This is part of a series of posts on the design and technical steps of creating Himblick, a digital signage box based on the Raspberry Pi 4.
We've started implementing reloading of the media player when media on disk changes.
One challenge when doing that, is that libreoffice doesn't always stop. Try this and you will see that the presentation keeps going:
$ loimpress --nodefault --norestore --nologo --nolockcheck --show example.odp
$ pkill -TERM loimpress
It turns out that loimpress forks various processes.
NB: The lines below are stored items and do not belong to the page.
(* ===== verification/PvdEncode.v ===== *)
(** * pvData encoding

    Models the type-descriptor encoder, the generic value encoder and the
    changed-bitset encoders of [spvirit-codec/src/spvd_encode.rs]. *)

From S2P Require Import Prelude Wire PvdTypes.

Local Open Scope Z_scope.

Module PvdEncode.
Import Wire.

(** ** Type descriptors *)

Definition encode_field_desc (encode_type : Ty.FieldType -> bool -> bytes)
    (f : Ty.FieldDesc) (is_be : bool) : bytes :=
  encode_string (Ty.name f) is_be ++ encode_type (Ty.field_type f) is_be.

Definition encode_structure_with (encode_type : Ty.FieldType -> bool -> bytes)
    (d : Ty.StructureDesc) (is_be : bool) : bytes :=
  encode_string (default [] (Ty.struct_id d)) is_be
  ++ encode_size (zlen (Ty.fields d)) is_be
  ++ concat (map (fun f => encode_field_desc encode_type f is_be) (Ty.fields d)).

Fixpoint encode_type_desc (ft : Ty.FieldType) (is_be : bool) : bytes :=
  match ft with
  | Ty.Structure d => 0x80 :: encode_structure_with encode_type_desc d is_be
  | Ty.StructureArray d => 0x88 :: 0x80 :: encode_structure_with encode_type_desc d is_be
  | Ty.Union fs =>
    0x81 :: encode_structure_with encode_type_desc (Ty.mkStruct None fs) is_be
  | Ty.UnionArray fs =>
    0x89 :: 0x81 :: encode_structure_with encode_type_desc (Ty.mkStruct None fs) is_be
  | Ty.Variant => [0x82]
  | Ty.VariantArray => [0x8A]
  | Ty.BoundedString bound => 0x83 :: encode_size bound is_be
  | Ty.String => [0x60]
  | Ty.StringArray => [0x68]
  | Ty.Scalar tc => [TypeCode.to_byte tc]
  | Ty.ScalarArray tc => [Z.lor (TypeCode.to_byte tc) 0x08]
  end.

Definition encode_structure_desc (d : Ty.StructureDesc) (is_be : bool) : bytes :=
  encode_structure_with encode_type_desc d is_be.

(** ** Values *)

Definition bool_byte (b : bool) : Z := if b then 1 else 0.

Fixpoint push_decoded_value (out : bytes) (val : Val.DecodedValue) (is_be : bool) : bytes :=
  match val with
  | Val.Null => out
  | Val.Boolean v => out ++ [bool_byte v]
  | Val.Int8 v => out ++ [v mod 256]
  | Val.Int16 v => out ++ put_int is_be 2 v
  | Val.Int32 v => out ++ put_int is_be 4 v
  | Val.Int64 v => out ++ put_int is_be 8 v
  | Val.UInt8 v => out ++ [v]
  | Val.UInt16 v => out ++ put_int is_be 2 v
  | Val.UInt32 v => out ++ put_int is_be 4 v
  | Val.UInt64 v => out ++ put_int is_be 8 v
  | Val.Float32 v => out ++ put_int is_be 4 v
  | Val.Float64 v => out ++ put_int is_be 8 v
  | Val.String v => push_string out v is_be
  | Val.Array arr =>
    List.fold_left (fun out item => push_decoded_value out item is_be) arr
      (push_size out (zlen arr) is_be)
  | Val.Structure fs =>
    List.fold_left (fun out nv => push_decoded_value out (snd nv) is_be) fs out
  | Val.Raw data => out ++ data
  end.

Definition encode_decoded_value (val : Val.DecodedValue) (is_be : bool) : bytes :=
  push_decoded_value [] val is_be.

(** ** Bitsets *)

(** [a.div_ceil(b)]. *)
Definition div_ceil (a b : Z) : Z := (a + b - 1) / b.

Definition push_all_ones_bitset (out : bytes) (total_bits : Z) (is_be : bool) : bytes :=
  let bitset_size := div_ceil total_bits 8 in
  let out := out ++ encode_size bitset_size is_be in
  let out := out ++ replicate (Z.to_nat bitset_size) 0xFF in
  let spare := bitset_size * 8 - total_bits in
  if spare =? 0 then out
  else <[(length out - 1)%nat := Z.shiftr 0xFF spare]> out.

Definition encode_all_ones_bitset (total_bits : Z) (is_be : bool) : bytes :=
  push_all_ones_bitset [] total_bits is_be.

Definition encode_structure_bitset (d : Ty.StructureDesc) (is_be : bool) : bytes :=
  encode_all_ones_bitset (1 + Ty.count_structure_fields d) is_be.

(** [bitset[i / 8] |= 1 << (i % 8)] for every set flag. *)
Fixpoint fill_bitset (bitset : bytes) (i : Z) (bits : list bool) : bytes :=
  match bits with
  | [] => bitset
  | b :: bits =>
    let bitset :=
      if b then
        let k := Z.to_nat (i / 8) in
        <[k := Z.lor (nth k bitset 0) (Z.shiftl 1 (i mod 8))]> bitset
      else bitset in
    fill_bitset bitset (i + 1) bits
  end.

Definition encode_bitset_from_flags (bits : list bool) (is_be : bool) : bytes :=
  let bitset_size := div_ceil (zlen bits) 8 in
  let bitset := fill_bitset (replicate (Z.to_nat bitset_size) 0) 0 bits in
  encode_size bitset_size is_be ++ bitset.

(** Whether bit [n] of a bitset is set, as every reader of a bitset tests it:
    [byte < bits.len() && bits[byte] & (1 << (n % 8)) != 0]. *)
Definition bit_set (bitset : bytes) (n : Z) : bool :=
  (n / 8 <? zlen bitset)
  && negb (Z.land (nth (Z.to_nat (n / 8)) bitset 0) (Z.shiftl 1 (n mod 8)) =? 0).

(** ** Lemmas: value encoding *)

Lemma fold_push {A} (f : bytes -> A -> bytes) (g : A -> bytes) l out :
  Forall (fun a => forall out, f out a = out ++ g a) l ->
  List.fold_left f l out = out ++ concat (map g l).
Proof.
  intros H. revert out. induction H as [|a l Ha _ IH]; intros out; cbn.
  - now rewrite app_nil_r.
  - rewrite Ha, IH. now rewrite <- app_assoc.
Qed.

(** The sink form appends the encoding to the sink. *)
Lemma push_decoded_value_app out v is_be :
  push_decoded_value out v is_be = out ++ encode_decoded_value v is_be.
Proof.
  unfold encode_decoded_value.
  revert out. induction v as [v Ha Hs|l IH|fs IH] using Val.DecodedValue_tree_ind; intros out.
  - destruct v; cbn; rewrite ?app_nil_r, ?push_string_app; try done;
      [now edestruct Ha|now edestruct Hs].
  - cbn. rewrite !(fold_push _ (fun v => push_decoded_value [] v is_be) l) by done.
    rewrite (push_size_app out), (push_size_app []). symmetry. apply app_assoc.
  - cbn. now rewrite !(fold_push _ (fun nv => push_decoded_value [] nv.2 is_be) fs).
Qed.

Lemma encode_array l is_be :
  encode_decoded_value (Val.Array l) is_be
  = encode_size (zlen l) is_be ++ concat (map (fun v => encode_decoded_value v is_be) l).
Proof.
  unfold encode_decoded_value at 1. cbn.
  apply fold_push, Forall_forall. intros v _ out. apply push_decoded_value_app.
Qed.

Lemma encode_structure fs is_be :
  encode_decoded_value (Val.Structure fs) is_be
  = concat (map (fun nv => encode_decoded_value nv.2 is_be) fs).
Proof.
  unfold encode_decoded_value at 1. cbn.
  rewrite (fold_push _ (fun nv => encode_decoded_value nv.2 is_be)); [done|].
  apply Forall_forall. intros v _ out. apply push_decoded_value_app.
Qed.

(** ** Lemmas: bitsets *)

Lemma land_single_bit x k :
  0 <= k -> negb (Z.land x (Z.shiftl 1 k) =? 0) = Z.testbit x k.
Proof.
  intros Hk. destruct (Z.testbit x k) eqn:E.
  - apply negb_true_iff, Z.eqb_neq. intros H.
    assert (Z.testbit (Z.land x (Z.shiftl 1 k)) k = false) as F by (rewrite H; apply Z.bits_0).
    rewrite Z.land_spec, E, Z.shiftl_spec, Z.sub_diag in F by lia. discriminate.
  - apply negb_false_iff, Z.eqb_eq, Z.bits_inj'. intros n Hn.
    rewrite Z.land_spec, Z.shiftl_spec, Z.bits_0 by lia.
    destruct (decide (n = k)) as [->|Hne]; [now rewrite E|].
    destruct (decide (n < k)).
    + now rewrite (Z.testbit_neg_r 1), andb_false_r by lia.
    + rewrite (Z.bits_above_log2 1 (n - k)), andb_false_r; cbn; lia || done.
Qed.

(** Reading bit [n] is reading a bit of the addressed byte; a byte past the end
    reads as zero. *)
Lemma bit_set_testbit bs n :
  0 <= n -> bit_set bs n = Z.testbit (nth (Z.to_nat (n / 8)) bs 0) (n mod 8).
Proof.
  intros Hn. unfold bit_set. rewrite land_single_bit by (apply Z.mod_pos_bound; lia).
  destruct (n / 8 <? zlen bs) eqn:E; [done|]. bool_to_prop.
  rewrite nth_overflow, Z.bits_0 by (unfold zlen in *; lia). done.
Qed.

Lemma byte_bits n : 0 <= n -> n = 8 * (n / 8) + n mod 8 /\ 0 <= n mod 8 < 8 /\ 0 <= n / 8.
Proof.
  intros. pose proof (Z.div_mod n 8). pose proof (Z.mod_pos_bound n 8).
  pose proof (Z.div_pos n 8). lia.
Qed.

Lemma nth_insert_list {A} (l : list A) i j x d :
  (i < length l)%nat -> nth j (<[i := x]> l) d = if decide (j = i) then x else nth j l d.
Proof.
  intros Hi. rewrite !nth_lookup. case_decide; subst.
  - now rewrite list_lookup_insert_eq.
  - now rewrite list_lookup_insert_ne by done.
Qed.

Lemma nth_replicate_0 n k : nth n (replicate k 0) 0 = 0.
Proof. revert n. induction k as [|k IH]; intros [|n]; cbn; auto. Qed.

(** Setting bit [i] of a bitset changes that bit and no other. *)
Lemma bit_set_set bs i n :
  0 <= i < 8 * zlen bs -> 0 <= n ->
  let k := Z.to_nat (i / 8) in
  bit_set (<[k := Z.lor (nth k bs 0) (Z.shiftl 1 (i mod 8))]> bs) n
  = bit_set bs n || (n =? i).
Proof.
  intros Hi Hn k. rewrite !bit_set_testbit by done.
  destruct (byte_bits i) as (? & ? & ?); [lia|]. destruct (byte_bits n) as (? & ? & ?); [done|].
  rewrite nth_insert_list by (subst k; unfold zlen in *; lia).
  case_decide as E.
  - subst k. assert (n / 8 = i / 8) as E8 by lia. rewrite E8 in *.
    rewrite Z.lor_spec, Z.shiftl_spec by lia. f_equal.
    destruct (Z.eqb_spec n i) as [->|Hne].
    + now rewrite Z.sub_diag.
    + destruct (decide (n mod 8 < i mod 8)).
      * apply Z.testbit_neg_r. lia.
      * apply Z.bits_above_log2; cbn; lia.
  - destruct (Z.eqb_spec n i) as [->|_]; [done|]. now rewrite orb_false_r.
Qed.

Lemma length_fill_bitset bs i bits : length (fill_bitset bs i bits) = length bs.
Proof.
  revert bs i. induction bits as [|[] bits IH]; intros bs i; cbn; rewrite ?IH; try done.
  apply length_insert.
Qed.

Lemma fill_bitset_spec bits bs i n :
  0 <= i -> i + zlen bits <= 8 * zlen bs -> 0 <= n ->
  bit_set (fill_bitset bs i bits) n
  = bit_set bs n || ((i <=? n) && nth (Z.to_nat (n - i)) bits false).
Proof.
  revert bs i. induction bits as [|b bits IH]; intros bs i Hi Hlen Hn; cbn [fill_bitset].
  - replace (nth _ [] false) with false by (now destruct (Z.to_nat (n - i))).
    now rewrite andb_false_r, orb_false_r.
  - rewrite zlen_cons in Hlen. pose proof (zlen_nonneg bits).
    rewrite IH; [|lia| |done].
    2: { destruct b; [|lia]. unfold zlen in *. rewrite length_insert. lia. }
    destruct (Z.leb_spec (i + 1) n), (Z.leb_spec i n); try lia; cbn [andb].
    + replace (Z.to_nat (n - i)) with (S (Z.to_nat (n - (i + 1)))) by lia. cbn [nth].
      f_equal. destruct b; [|done]. rewrite bit_set_set by lia.
      destruct (Z.eqb_spec n i); [lia|]. apply orb_false_r.
    + assert (n = i) as -> by lia. rewrite Z.sub_diag. cbn [Z.to_nat nth].
      rewrite orb_false_r. destruct b; [|now rewrite orb_false_r].
      rewrite bit_set_set, Z.eqb_refl by lia. done.
    + destruct b; [|done]. rewrite bit_set_set by lia.
      destruct (Z.eqb_spec n i); [lia|]. now rewrite orb_false_r.
Qed.

Lemma div_ceil_8 n : 0 <= n -> 0 <= div_ceil n 8 /\ n <= 8 * div_ceil n 8 < n + 8.
Proof.
  intros. unfold div_ceil. pose proof (Z.div_mod (n + 8 - 1) 8). pose proof (Z.mod_pos_bound (n + 8 - 1) 8).
  lia.
Qed.

Definition flags_bitset (bits : list bool) : bytes :=
  fill_bitset (replicate (Z.to_nat (div_ceil (zlen bits) 8)) 0) 0 bits.

Lemma encode_bitset_from_flags_unfold bits is_be :
  encode_bitset_from_flags bits is_be
  = encode_size (zlen (flags_bitset bits)) is_be ++ flags_bitset bits.
Proof.
  unfold encode_bitset_from_flags, flags_bitset. do 2 f_equal.
  unfold zlen at 2. rewrite length_fill_bitset, length_replicate.
  pose proof (div_ceil_8 (zlen bits)). pose proof (zlen_nonneg bits). lia.
Qed.

(** The written bitset has exactly the flagged bits set. *)
Lemma flags_bitset_spec bits n :
  0 <= n -> bit_set (flags_bitset bits) n = nth (Z.to_nat n) bits false.
Proof.
  intros Hn. pose proof (zlen_nonneg bits). pose proof (div_ceil_8 (zlen bits)).
  unfold flags_bitset. rewrite fill_bitset_spec; rewrite ?zlen_replicate; try lia.
  rewrite Z.sub_0_r. destruct (Z.leb_spec 0 n); [|lia]. cbn [andb].
  rewrite bit_set_testbit, nth_replicate_0, Z.bits_0 by done. done.
Qed.

(** The body of [encode_all_ones_bitset]: whole bytes of ones, the last one
    masked. *)
Definition ones_bitset (total_bits : Z) : bytes :=
  let size := div_ceil total_bits 8 in
  let spare := size * 8 - total_bits in
  let body := replicate (Z.to_nat size) 0xFF in
  if spare =? 0 then body else <[(Z.to_nat size - 1)%nat := Z.shiftr 0xFF spare]> body.

Lemma zlen_ones_bitset n : 0 <= n -> zlen (ones_bitset n) = div_ceil n 8.
Proof.
  intros Hn. destruct (div_ceil_8 n Hn) as [? ?]. unfold ones_bitset.
  destruct (_ =? 0); unfold zlen; rewrite ?length_insert, length_replicate; lia.
Qed.

Lemma push_all_ones_bitset_app out n is_be :
  0 < n ->
  push_all_ones_bitset out n is_be
  = out ++ encode_size (zlen (ones_bitset n)) is_be ++ ones_bitset n.
Proof.
  intros Hn. rewrite zlen_ones_bitset by lia.
  destruct (div_ceil_8 n) as [? ?]; [lia|].
  unfold push_all_ones_bitset, ones_bitset.
  destruct (_ =? 0); [now rewrite <- app_assoc|].
  rewrite length_app, length_replicate.
  rewrite insert_app_r_alt by lia. rewrite <- app_assoc. do 3 f_equal. lia.
Qed.

Lemma testbit_ff k : 0 <= k -> Z.testbit 0xFF k = (k <? 8).
Proof.
  intros. change 0xFF with (Z.ones 8). destruct (Z.ltb_spec k 8).
  - apply Z.ones_spec_low. lia.
  - apply Z.ones_spec_high. lia.
Qed.

Lemma nth_replicate_ff i k : (i < k)%nat -> nth i (replicate k 0xFF) 0 = 0xFF.
Proof. intros. rewrite nth_lookup, lookup_replicate_2; done. Qed.

(** Exactly the first [n] bits are set. *)
Lemma ones_bitset_spec n i : 0 < n -> 0 <= i -> bit_set (ones_bitset n) i = (i <? n).
Proof.
  intros Hn Hi. destruct (div_ceil_8 n) as [? ?]; [lia|].
  destruct (byte_bits i Hi) as (? & ? & ?).
  rewrite bit_set_testbit by done. unfold ones_bitset.
  destruct (decide (div_ceil n 8 <= i / 8)).
  - rewrite nth_overflow, Z.bits_0.
    + symmetry. apply Z.ltb_ge. lia.
    + destruct (_ =? 0); rewrite ?length_insert, length_replicate; lia.
  - destruct (_ =? 0) eqn:?; bool_to_prop.
    + rewrite nth_replicate_ff, testbit_ff by lia.
      destruct (Z.ltb_spec (i mod 8) 8), (Z.ltb_spec i n); lia || done.
    + rewrite nth_insert_list by (rewrite length_replicate; lia). case_decide.
      * rewrite Z.shiftr_spec, testbit_ff by lia.
        destruct (Z.ltb_spec (i mod 8 + (div_ceil n 8 * 8 - n)) 8), (Z.ltb_spec i n); lia || done.
      * rewrite nth_replicate_ff, testbit_ff by lia.
        destruct (Z.ltb_spec (i mod 8) 8), (Z.ltb_spec i n); lia || done.
Qed.

(** ** Claims *)

(** The changed bitset written from flags is its length prefix followed by
    bytes in which bit [n] is set exactly when flag [n] is; there are no stray
    bits, and the byte count is the least that holds every flag. *)
Theorem bitset_from_flags_exact bits is_be :
  exists bs, encode_bitset_from_flags bits is_be = encode_size (zlen bs) is_be ++ bs
    /\ zlen bs = div_ceil (zlen bits) 8
    /\ forall n, 0 <= n -> bit_set bs n = nth (Z.to_nat n) bits false.
Proof.
  exists (flags_bitset bits). split_and!.
  - apply encode_bitset_from_flags_unfold.
  - unfold flags_bitset, zlen at 1. rewrite length_fill_bitset, length_replicate.
    pose proof (div_ceil_8 (zlen bits)). pose proof (zlen_nonneg bits). lia.
  - apply flags_bitset_spec.
Qed.

End PvdEncode.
After killing it, these processes will still be running:
/usr/lib/libreoffice/program/oosplash --impress --nodefault --norestore --nologo --nolockcheck --show talk.odp
/usr/lib/libreoffice/program/soffice.bin --impress --nodefault --norestore --nologo --nolockcheck --show talk.odp
Is there a way to run the media players in such a way that, if needed, they can easily be killed, together with any other process they might have spawned meanwhile?
systemd-run
Yes there is: systemd provides a systemd-run command to run simple commands under systemd's supervision:
$ systemd-run --scope --slice=player --user \
loimpress --nodefault --norestore --nologo --nolockcheck --show media/talk.odp
This will run the player contained in a cgroup with a custom name, and we can simply use that name to stop all the things:
$ systemctl --user stop player.slice
Resulting python code
The result is this patch which simplifies the code, and isolates and easily kills all subprocesses run as players.